While the entire UK might not be getting a four-day working week just yet, the vast majority of companies who took part in the scheme will continue with the structures implemented during the trial.
Data found that 56 of the 61 companies (92%) who signed up are going to keep going with the scheme, with 30% stating that the policy is now permanent.
Which companies have a four-day week?
61 companies took part in the four-day workweek trial, with 56 now continuing with methods that they learned. Companies involved include the Royal Society Of Biology, Citizen’s Advice, Atom Bank, Awin and many more.
Speaking to Sky News, Chief Executive of The Royal Society Of Biology Mark Downs said that productivity had increased following the trial, and even a decline in the number of sick days taken.
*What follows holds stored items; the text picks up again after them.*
(** * messenger-app-backend: friendship workflow and chat delivery

    A shallow embedding of the Express/Socket.io server of the repository:
    [src/server.js] (direct friend adding, history, chat) and the revision
    of the same server kept in [src/unnamed/part_000] that replaces
    [/add-friend] by the friend-request workflow
    ([/send-friend-request], [/accept-friend-request],
    [/decline-friend-request]).

    Modelling conventions.
    - A PostgreSQL table is the list of its rows in storage order; an
      [INSERT] appends, an [UPDATE] rewrites rows in place, and a [SELECT]
      without [ORDER BY] returns the matching rows in storage order, so
      that [rows[0]] is the first stored match.
    - Columns the statements leave out ([id], [created_at]) are filled by
      the database: ids come from a per-table sequence, timestamps from
      [NOW()], which every handler receives as [now].
    - A JSON field of a request body or of a socket event is an [option]:
      [None] is an absent ([undefined]) field.  User and request ids are
      integers on the wire and in the store; the id of a friend request,
      which the store generates with [gen_random_uuid()], is the next value
      of a sequence: all that is used of it is that it is fresh.
    - The store is available: a statement does not fail, except the
      message insert of the chat handler, whose failure is an input.  *)

From Stdlib Require Import ZArith List Ascii String Bool Lia.
From Stdlib Require Import Permutation Sorted.
Import ListNotations.

Open Scope string_scope.
Open Scope Z_scope.
Open Scope list_scope.

(** ** JavaScript truthiness *)

Class Truthy (A : Type) := truthy : A -> bool.

#[export] Instance truthy_Z : Truthy Z := fun n => negb (n =? 0).
#[export] Instance truthy_string : Truthy string := fun s => negb (s =? "")%string.

(** [present field] is the value of [field] when [!field] is false. *)
Definition present {A} `{Truthy A} (field : option A) : option A :=
  match field with
  | Some v => if truthy v then Some v else None
  | None => None
  end.

(** ** Tables *)

Module User.
Record t := mk
  { id : Z; username : string; password_hash : string; name : string;
    last_login : option Z }.
End User.

Module Friendship.
Record t := mk { user1_id : Z; user2_id : Z }.
End Friendship.

Module FriendRequest.
Record t := mk
  { id : Z; sender_id : Z; receiver_id : Z; status : string;
    created_at : Z; updated_at : Z }.
End FriendRequest.

Module Message.
Record t := mk
  { id : Z; sender_id : Z; receiver_id : Z; content : option string;
    message_type : string; image_data : option string; created_at : Z }.
End Message.

(** Modelled from the spec: the schema of the store (its [CREATE TABLE]
    statements) is not among the sources.  The columns of the four tables
    are those the statements of the handlers name, which are the spec's
    persisted layout: [users(id, username unique, ...)],
    [friend_requests(id, sender_id, receiver_id, status, created_at,
    updated_at)], [friendships(user1_id, user2_id)], [messages(id,
    sender_id, receiver_id, kind, content|image_payload, created_at)].  A
    message has a server-assigned identity and a created timestamp: [id]
    comes from the sequence of the table and [created_at] from [NOW()]. *)
Record database := mkdb
  { users : list User.t;
    friendships : list Friendship.t;
    friend_requests : list FriendRequest.t;
    messages : list Message.t;
    users_seq : Z;
    friend_requests_seq : Z;
    messages_seq : Z }.

Definition with_users (db : database) (l : list User.t) (seq : Z) : database :=
  mkdb l (friendships db) (friend_requests db) (messages db)
       seq (friend_requests_seq db) (messages_seq db).

Definition with_friendships (db : database) (l : list Friendship.t) : database :=
  mkdb (users db) l (friend_requests db) (messages db)
       (users_seq db) (friend_requests_seq db) (messages_seq db).

Definition with_friend_requests (db : database) (l : list FriendRequest.t) (seq : Z)
  : database :=
  mkdb (users db) (friendships db) l (messages db)
       (users_seq db) seq (messages_seq db).

Definition with_messages (db : database) (l : list Message.t) (seq : Z) : database :=
  mkdb (users db) (friendships db) (friend_requests db) l
       (users_seq db) (friend_requests_seq db) seq.

(** ** HTTP responses: [res.status(code).json(body)] *)

Inductive body :=
| error (text : string)
| message (text : string)
| account (id : Z) (username name : string).

Record response := mkres { http_status : Z; json : body }.

Definition internal_server_error : response :=
  mkres 500 (error "Internal server error").

(** ** Queries shared by the handlers *)

(** [SELECT id FROM users WHERE username = $1] *)
Definition select_user_by_username (db : database) (p1 : string) : list User.t :=
  filter (fun u => (User.username u =? p1)%string) (users db).

(** [(a = $1 AND b = $2) OR (a = $2 AND b = $1)] *)
Definition either_direction (a b p1 p2 : Z) : bool :=
  ((a =? p1) && (b =? p2)) || ((a =? p2) && (b =? p1)).

(** [SELECT * FROM friendships WHERE (user1_id = $1 AND user2_id = $2)
    OR (user1_id = $2 AND user2_id = $1)] *)
Definition checkFriendshipQuery (db : database) (p1 p2 : Z) : list Friendship.t :=
  filter (fun f => either_direction (Friendship.user1_id f) (Friendship.user2_id f) p1 p2)
         (friendships db).

(** [rows.length > 0] *)
Definition nonempty {A} (rows : list A) : bool := (0 <? List.length rows)%nat.

(** ** Friends of a user: [GET /friends/:userId]

    [SELECT u.id, u.username, u.name FROM users u JOIN friendships f
     ON (u.id = f.user1_id AND f.user2_id = $1)
     OR (u.id = f.user2_id AND f.user1_id = $1) WHERE u.id != $1] *)
Definition friends (db : database) (userId : Z) : list (Z * string * string) :=
  flat_map (fun u =>
    flat_map (fun f =>
      if (((User.id u =? Friendship.user1_id f) && (Friendship.user2_id f =? userId))
          || ((User.id u =? Friendship.user2_id f) && (Friendship.user1_id f =? userId)))
         && negb (User.id u =? userId)
      then [(User.id u, User.username u, User.name u)]
      else [])
      (friendships db))
    (users db).

(** ** Ordering of result rows: [ORDER BY]

    A stable insertion sort: rows with equal keys keep their storage order. *)
Fixpoint insert_by {A} (le : A -> A -> bool) (x : A) (l : list A) : list A :=
  match l with
  | [] => [x]
  | y :: l' => if le x y then x :: l else y :: insert_by le x l'
  end.

Definition order_by {A} (le : A -> A -> bool) (rows : list A) : list A :=
  fold_right (insert_by le) [] rows.

(** [ASC] and [DESC] on a timestamp column. *)
Definition ascending {A} (key : A -> Z) (a b : A) : bool := key a <=? key b.
Definition descending {A} (key : A -> Z) (a b : A) : bool := key b <=? key a.

(** * [src/server.js] *)

(** ** [POST /register]

    [passwordHash] is the result of [bcrypt.hash]; the unique constraint on
    [users.username] raises error 23505. *)
Definition register (db : database) (passwordHash : string)
    (username password name : option string) : database * response :=
  match present username, present password with
  | Some username, Some _ =>
      if nonempty (select_user_by_username db username)
      then (db, mkres 409 (error "Username already exists"))
      else
        let name := match present name with Some n => n | None => username end in
        let row := User.mk (users_seq db) username passwordHash name None in
        (with_users db (users db ++ [row]) (users_seq db + 1),
         mkres 201 (account (User.id row) (User.username row) (User.name row)))
  | _, _ => (db, mkres 400 (error "Username and password are required"))
  end.

(** ** [POST /login]

    [isMatch] is the result of [bcrypt.compare]. *)
Definition login (db : database) (now : Z) (isMatch : bool)
    (username password : option string) : database * response :=
  match present username, present password with
  | Some username, Some _ =>
      match select_user_by_username db username with
      | [] => (db, mkres 401 (error "Invalid username or password"))
      | user :: _ =>
          if isMatch then
            let touch u :=
              if User.id u =? User.id user
              then User.mk (User.id u) (User.username u) (User.password_hash u)
                           (User.name u) (Some now)
              else u in
            (with_users db (map touch (users db)) (users_seq db),
             mkres 200 (account (User.id user) (User.username user)
                          (match present (Some (User.name user)) with
                           | Some n => n
                           | None => User.username user
                           end)))
          else (db, mkres 401 (error "Invalid username or password"))
      end
  | _, _ => (db, mkres 400 (error "Username and password are required"))
  end.

(** ** [POST /add-friend]

    The handler of [src/server.js] and the one of the token-based revision
    in [src/unnamed/part_000] run the same statements and differ in the
    replies only. *)
Record add_friend_replies := mkreplies
  { required : response; unknown_user : response;
    already_exists : response; added : response }.

Definition add_friend_with (re : add_friend_replies) (db : database)
    (userId : option Z) (friendUsername : option string) : database * response :=
  match present userId, present friendUsername with
  | Some userId, Some friendUsername =>
      match select_user_by_username db friendUsername with
      | [] => (db, unknown_user re)
      | friend :: _ =>
          let friendId := User.id friend in
          if nonempty (checkFriendshipQuery db userId friendId)
          then (db, already_exists re)
          else
            (with_friendships db (friendships db ++ [Friendship.mk userId friendId]),
             added re)
      end
  | _, _ => (db, required re)
  end.

Definition add_friend : database -> option Z -> option string -> database * response :=
  add_friend_with
    (mkreplies (mkres 400 (error "User ID and friend username are required"))
               (mkres 404 (error "Friend username not found"))
               (mkres 409 (error "Friendship already exists"))
               (mkres 201 (message "Friend added successfully"))).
“There’s been a decline in the number of sick days taken during the period of the trial.
“Before the trial, on average, each person would take four or five sick days per year – that’s down to less than two.”
Companies were required to ensure that a 32-hour week also meant no reduction in salary.
How likely is a UK four-day workweek?
It’s tough to say. This study has been described as a real breakthrough, and has been passed onto parliament for consideration. However, there are still reservations on the logistics of making the policy widespread.
Detractors will point to the impact on the economy, as well as it meaning that some companies will require workers to fit more work into a smaller period of time.
But, for those in favour of the four-day workweek, this study can only be viewed as a success, and with 92% of those taking part backing the scheme, there’s no way a more widespread introduction can be ruled out.